Authors: Reinking M, Austin TM, Bennett J, Hayes AM, Mitchell WA

There is limited evidence regarding risk factors for lower extremity overuse bone injury (LEOBI) in collegiate athletes. The purposes of the study were to: 1) determine incidence of LEOBI in selected sports and its impact on athletic participation and ADL, 2) assess risk relationships between LEOBI and selected risk factors, and 3) establish the viability of using calcaneal densitometry as a screening tool to identify risk for LEOBI. 84 athletes (64 female, 20 male) consented to participate.  Over the study period, eight athletes (one male, seven females) were diagnosed with LEOBI (LEOBI group), five with stress fractures and three with medial tibial stress syndrome.

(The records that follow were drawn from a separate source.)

(** The code to store, or nothing when the program is refused. *)
Definition patch (compiled : string) : result (option string) :=
  let code := ks_asm (str_join "; " prologue) +:+ compiled in
  let insns := cs_disasm code in
  final ← from_option IndexError (last insns);
  if negb (d_ret final) then Ok None
  else if existsb d_ret (removelast insns) then Ok None
  else
    assert_ (endswith (String ret_byte "") code) AssertionError;;
    if existsb (λ i, d_jump_group i && negb (d_jmp i)) insns then Ok (Some (drop_last 1 code)) else Ok None.
Definition patch_bin (bin_file : string) : G bool :=
  compiled ← read_file bin_file;
  patched ← glift (patch compiled);
  match patched with Some code => write_file bin_file code;; mret true | None => mret false end.

(** ** [make_dummy_asm] *)

Definition byte_line (c : ascii) : string := "    .byte " +:+ hex (Z.of_N (N_of_ascii c)) +:+ newline.
Definition dummy_asm (code : string) : string := str_join "" (map byte_line (String.list_ascii_of_string code)).
Definition make_dummy_asm (bin_file asm_file : string) : G unit :=
  code ← read_file bin_file; write_file asm_file (dummy_asm code).

(** ** [create_test_case] *)

Record external_case := mkExternalCase {
  x_asm_path : string; x_bin_path : string; x_address_map : gmap Z Instruction; x_last_address : Z }.

(** [map_addresses] for a test case without functions. *)
Definition external_addresses (asm_path bin_path : string) (code : string) : result external_case :=
  '(m, last_address) ← address_map_of (iced_addresses code) [] 0;
  Ok (mkExternalCase asm_path bin_path m last_address).

Definition max_code_size : nat := 512.
Definition removesuffix (s p : string) : string := if endswith p s then drop_last (String.length p) s else s.

Definition draw_and_compile (stem_file : string) : G bool :=
  seed ← next_seed;
  run_checked [llvm_dir +:+ "/llvm-stress"; "-o"; stem_file +:+ ".in.ll"; "--seed=" +:+ str seed];;
  run_checked [llvm_dir +:+ "/opt"; "-S"; "--passes=loop-unroll"; "--unroll-count=2"; stem_file +:+ ".in.ll";
               "-o"; stem_file +:+ ".peel.ll"];;
  run_checked [llvm_dir +:+ "/opt"; "-S"; "--load-pass-plugin=build/libSandboxPass.so"; "--passes=SandboxPass";
               stem_file +:+ ".peel.ll"; "-o"; stem_file +:+ ".out.ll"];;
  move_file (stem_file +:+ ".out.ll") (stem_file +:+ ".unopt.ll");;
  run_checked [llvm_dir +:+ "/opt"; "-S"; "--O1"; stem_file +:+ ".unopt.ll"; "-o"; stem_file +:+ ".out.ll"];;
  compile_llc (stem_file +:+ ".out.ll") (stem_file +:+ ".o").

Definition check_harness (bin_file : string) : G bool :=
  r ← run_program ["./harness"; bin_file]; mret (r.1 =? 0).

Definition try_create_test_case (asm_file : string) : G (option external_case) :=
  let stem_file := removesuffix asm_file ".asm" in
  let bin_file := stem_file +:+ ".bin" in
  compiled ← draw_and_compile stem_file;
  if negb (compiled : bool) then mret None
  else
    sh_checked ("objcopy -O binary -j .text " +:+ stem_file +:+ ".o " +:+ bin_file);;
    patched ← patch_bin bin_file;
    if negb (patched : bool) then mret None
    else
      data ← read_file bin_file;
      if (max_code_size <? String.length data)%nat then mret None
      else
        test_case ← glift (external_addresses asm_file bin_file data);
        make_dummy_asm bin_file asm_file;;
        ok ← check_harness bin_file;
        if ok : bool then mret (Some test_case) else mret None.

(** One attempt after the other, until one is accepted. *)
Fixpoint create_test_case (fuel : nat) (asm_file : string) : G external_case :=
  match fuel with
  | O => glift (Raise OutOfFuel)
  | S fuel =>
      t ← try_create_test_case asm_file;
      match t with Some t => mret t | None => create_test_case fuel asm_file end
  end.

(** ** Assembling a file; a failure of the assembler is explained and raised again *)

Definition assemble (asm_file bin_file : string) : G unit :=
  sh_checked ("as " +:+ asm_file +:+ " -o " +:+ bin_file);;
  sh_checked ("strip --remove-section=.note.gnu.property " +:+ bin_file);;
  sh_checked ("objcopy " +:+ bin_file +:+ " -O binary " +:+ bin_file).
Definition parse_existing_test_case (asm_file : string) : G external_case :=
  let bin_file := removesuffix asm_file ".asm" +:+ ".bin" in
  assemble asm_file bin_file;;
  code ← read_file bin_file;
  glift (external_addresses asm_file bin_file code).

(** [X86ConstGenerator.create_test_case]: the same after copying the source. *)
Definition const_create_test_case (asm_src asm_file : string) : G external_case :=
  source ← read_file asm_src;
  write_file asm_file source;;
  let bin_file := removesuffix asm_file ".asm" +:+ ".bin" in
  assemble asm_file bin_file;;
  code ← read_file bin_file;
  glift (external_addresses asm_file bin_file code).

(** ** What is accepted *)

Lemma G_bind_Ok {A B} (m : G A) (f : A → G B) s b s' :
  (m ≫= f) s = Ok (b, s') → ∃ a s1, m s = Ok (a, s1) ∧ f a s1 = Ok (b, s').
Proof. intros H. unfold mbind, G_bind in H. by apply bind_Ok in H as ([a s1] & ? & ?); exists a, s1. Qed.

(** A compilation that fails is always taken for the known error of LLVM. *)
Lemma check_line_always line : check_line line = true.
Proof. reflexivity. Qed.
Lemma compile_llc_returns ll_file obj_file s : ∃ ok s', compile_llc ll_file obj_file s = Ok (ok, s').
Proof.
  unfold compile_llc, run_program, mbind, G_bind, mret, G_ret. cbn [mbind result_bind].
  destruct (execute _ (g_world s) (g_files s)) as [[[w fs] code] err]. cbn [mbind result_bind fst snd].
  destruct (code =? 0); [by exists true, (mkGenState w fs (g_draws s))|].
  rewrite (proj2 (forallb_forall check_line _)) by done. by exists false, (mkGenState w fs (g_draws s)).
Qed.

(** The checks on a program: it ends with its only return, which is taken off, and it has a
    conditional jump. *)
Definition acceptable (compiled code : string) : Prop :=
  code +:+ String ret_byte "" = ks_asm (str_join "; " prologue) +:+ compiled ∧
  let insns := cs_disasm (code +:+ String ret_byte "") in
  (∃ front final, insns = front ++ [final] ∧ d_ret final = true ∧ Forall (λ i, d_ret i = false) front) ∧
  ∃ i, i ∈ insns ∧ d_jump_group i = true ∧ d_jmp i = false.

Lemma patch_spec compiled code : patch compiled = Ok (Some code) → acceptable compiled code.
Proof.
  unfold patch. set (whole := ks_asm _ +:+ compiled). intros H. apply bind_Ok in H as (final & Hl & H).
  destruct (last (cs_disasm whole)) as [final'|] eqn:El; [|done]. injection Hl as ->.
  destruct (d_ret final) eqn:Er; cbn [negb] in H; [|done].
  destruct (existsb d_ret (removelast (cs_disasm whole))) eqn:Ein; [done|].
  apply bind_Ok in H as ([] & Hend & H). unfold assert_ in Hend.
  destruct (endswith (String ret_byte "") whole) eqn:Ee; [|done]. apply endswith_spec in Ee as [t Et].
  destruct (existsb _ (cs_disasm whole)) eqn:Ej in H; [|done]. injection H as <-.
  assert (drop_last 1 whole = t) as -> by (rewrite Et; exact (drop_last_app t (String ret_byte ""))).
  unfold acceptable. fold whole. rewrite <- Et.
  split; [done|]. split.
  - destruct (exists_last (l := cs_disasm whole)) as (front & x & Ex); [by intros E; rewrite E in El|].
    rewrite Ex in El, Ein |- *. rewrite last_snoc in El. injection El as ->. rewrite removelast_last in Ein.
    exists front, final. split; [done|]. split; [done|]. apply Forall_forall. intros i Hi.
    apply not_true_is_false. intros Hr. apply not_true_iff_false in Ein. apply Ein, existsb_exists.
    exists i. by rewrite <- list_elem_of_In.
  - apply existsb_exists in Ej as (i & Hi & Hj). apply andb_true_iff in Hj as [Hj Hn%negb_true_iff].
    exists i. by rewrite list_elem_of_In.
Qed.

Definition bin_of (asm_file : string) : string := removesuffix asm_file ".asm" +:+ ".bin".

Lemma bin_of_ne asm_file : bin_of asm_file ≠ asm_file.
Proof.
  unfold bin_of, removesuffix. destruct (endswith ".asm" asm_file) eqn:E.
  - apply endswith_spec in E as [t ->]. change (String.length ".asm") with 4%nat.
    assert (drop_last 4 (t +:+ ".asm") = t) as -> by exact (drop_last_app t ".asm").
    intros H%(f_equal (str_drop (String.length t))). by rewrite !str_drop_app in H.
  - intros H%(f_equal String.length). rewrite str_length_app in H. cbn in H. lia.
Qed.

(** An accepted test case: its binary passed the checks, fits the code region and ran in
    the harness; the assembly file lists its bytes; every address is mapped. *)
Lemma accepted_test_case asm_file s t s' :
  try_create_test_case asm_file s = Ok (Some t, s') →
  ∃ compiled code fs w err,
    acceptable compiled code ∧ (String.length code ≤ max_code_size)%nat ∧
    fs !! bin_of asm_file = Some code ∧ fs !! asm_file = Some (dummy_asm code) ∧
    execute ["./harness"; bin_of asm_file] w fs = (g_world s', g_files s', 0, err) ∧
    external_addresses asm_file (bin_of asm_file) code = Ok t.
Proof.
  unfold try_create_test_case. fold (bin_of asm_file). intros H.
  apply G_bind_Ok in H as (compiled & s1 & _ & H). destruct compiled; cbn [negb] in H; [|done].
  apply G_bind_Ok in H as ([] & s2 & _ & H). apply G_bind_Ok in H as (patched & s3 & Hp & H).
  destruct patched; cbn [negb] in H; [|done].
  apply G_bind_Ok in H as (data & s4 & Hd & H). unfold read_file in Hd. apply bind_Ok in Hd as (data' & Hd & [= -> <-]).
  destruct (Nat.ltb_spec max_code_size (String.length data)) as [|Hlen]; [done|].
  apply G_bind_Ok in H as (tc & s5 & Ht & H). unfold glift in Ht. apply bind_Ok in Ht as (t' & Ht & [= -> <-]).
  apply G_bind_Ok in H as ([] & s6 & Hm & H). apply G_bind_Ok in H as (ok & s7 & Hh & H).
  destruct ok; [|done]. injection H as -> ->.
  (* the patch *)
  unfold patch_bin in Hp. apply G_bind_Ok in Hp as (raw & p1 & Hr & Hp). apply G_bind_Ok in Hp as (patched & p2 & Hpatch & Hp).
  unfold glift in Hpatch. apply bind_Ok in Hpatch as (pt & Hpatch & [= -> <-]). destruct patched as [code|]; [|done].
  unfold write_file, mbind, G_bind, mret, G_ret in Hp. cbn in Hp. injection Hp as <-. cbn in Hd.
  rewrite lookup_insert_eq in Hd. injection Hd as <-.
  (* the listing *)
  unfold make_dummy_asm in Hm. apply G_bind_Ok in Hm as (code' & m1 & Hc & Hm).
  unfold read_file in Hc. cbn in Hc. rewrite lookup_insert_eq in Hc. cbn in Hc. injection Hc as <- <-.
  unfold write_file in Hm. injection Hm as <-.
  (* the harness *)
  unfold check_harness, run_program, mbind, G_bind, mret, G_ret in Hh. cbn -[execute] in Hh.
  destruct (execute _ _ _) as [[[w fs] rc] err] eqn:Ex in Hh. cbn in Hh. injection Hh as Hrc <-.
  apply Z.eqb_eq in Hrc as ->.
  eexists raw, code, _, _, err. split; [by apply patch_spec|]. split; [done|]. split; [|split; [|split; [exact Ex|done]]].
  - rewrite lookup_insert_ne by (intros E; by apply (bin_of_ne asm_file)). apply lookup_insert_eq.
  - apply lookup_insert_eq.
Qed.

(** The search ends with the first attempt that is accepted. *)
Inductive attempts (asm_file : string) : nat → gen_state → external_case → gen_state → Prop :=
  | AcceptedAt s t s' : try_create_test_case asm_file s = Ok (Some t, s') → attempts asm_file 1 s t s'
  | Refused s s1 n t s' :
      try_create_test_case asm_file s = Ok (None, s1) → attempts asm_file n s1 t s' → attempts asm_file (S n) s t s'.

Lemma create_test_case_attempts asm_file fuel s t s' :
  create_test_case fuel asm_file s = Ok (t, s') ↔ ∃ n, (n ≤ fuel)%nat ∧ attempts asm_file n s t s'.
Proof.
  split.
  - revert s. induction fuel as [|fuel IH]; intros s H; cbn [create_test_case] in H; [done|].
    apply G_bind_Ok in H as ([t1|] & s1 & H1 & H).
    + injection H as -> ->. exists 1%nat. split; [lia|by constructor].
    + destruct (IH s1 H) as (n & Hn & Ha). exists (S n). split; [lia|by econstructor].
  - intros (n & Hn & Ha). revert fuel Hn. induction Ha as [s t s' H|s s1 n t s' H Ha IH]; intros [|fuel] Hn; try lia;
      cbn [create_test_case]; unfold mbind, G_bind; rewrite H; cbn; [done|]. apply IH. lia.
Qed.
End llvm.

(** *** The listing can be read back *)

Definition listed_byte (line : string) : ascii := ascii_of_N (Z.to_N (int16 (str_drop 10 line))).
Definition listed_bytes (text : string) : list ascii := map listed_byte (removelast (split newline text)).

Definition listed_line (c : ascii) : string := "    .byte " +:+ hex (Z.of_N (N_of_ascii c)).
Lemma byte_text_one_line c : without "010" (listed_line c) = true.
Proof. by destruct c as [[] [] [] [] [] [] [] []]; vm_compute. Qed.

Lemma dummy_asm_lines l :
  str_join "" (map byte_line l) = str_join newline (map listed_line l ++ [""]).
Proof.
  induction l as [|c l IH]; [done|]. cbn [map].
  assert (str_join "" (byte_line c :: map byte_line l) = byte_line c +:+ str_join "" (map byte_line l)) as ->.
  { destruct l; cbn [map]; [cbn [str_join]; by rewrite str_app_nil|done]. }
  rewrite IH. destruct (map listed_line l ++ [""]) as [|x xs] eqn:E; [by apply app_nil in E as [_ ?]|].
  change ((listed_line c :: map listed_line l) ++ [""]) with (listed_line c :: (map listed_line l ++ [""])). rewrite E.
  unfold byte_line, listed_line. by rewrite !str_app_assoc.
Qed.

Lemma dummy_asm_roundtrip code : listed_bytes (dummy_asm code) = String.list_ascii_of_string code.
Proof.
  unfold listed_bytes, dummy_asm. rewrite dummy_asm_lines. unfold newline at 1 2. rewrite split_join.
  - rewrite removelast_last, map_map. rewrite <- (map_id (String.list_ascii_of_string code)) at 2. apply map_ext.
    intros c. unfold listed_byte, listed_line. change 10%nat with (String.length "    .byte ").
    by rewrite str_drop_app, int16_hex, N2Z.id, ascii_N_embedding.
  - by intros [_ ?]%app_nil.
  - apply Forall_app. split; [|by repeat constructor]. apply Forall_map, Forall_true. intros c. apply byte_text_one_line.
Qed.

The other 76 athletes who did not have a diagnosis of LEOBI were placed in the non-LEOBI group. Five of the eight were cross-country/track athletes; no swimming/diving athletes had bone injury. Sport (cross-country/track) had a significant relative risk value of 2.26 (95% CI = 1.18-4.32) for LEOBI. There was no association between LEOBI occurrence and sex, hip abductor strength, body mass index, foot type, and menstrual function. There was no difference in bone mineral density at initial or follow-up measures between LEOBI and non-LEOBI groups (p>.05) when analyzing all athletes.  When analyzing ground-based athletes only at follow-up (n=44), athletes with LEOBI had lower bone mineral density of right (p = .05) and left (p =.07) calcaneus.  The relative risk for developing LEOBI based on calcaneal bone mineral density below the mean of the study participants was 2.1 (95%CI = 1.09-3.35) on the left and 1.53 (95% CI=.80- 3.06) on the right. The authors concluded that the incidence of LEOBI in this population of athletes was approximately 10%. Risk factors were sport (cross-country/track) and decreased left calcaneal bone mineral density. This study supports the use of calcaneal bone mineral density as a screening measurement for LEOBI risk and suggests the need for further investigation into additional LEOBI risk factors.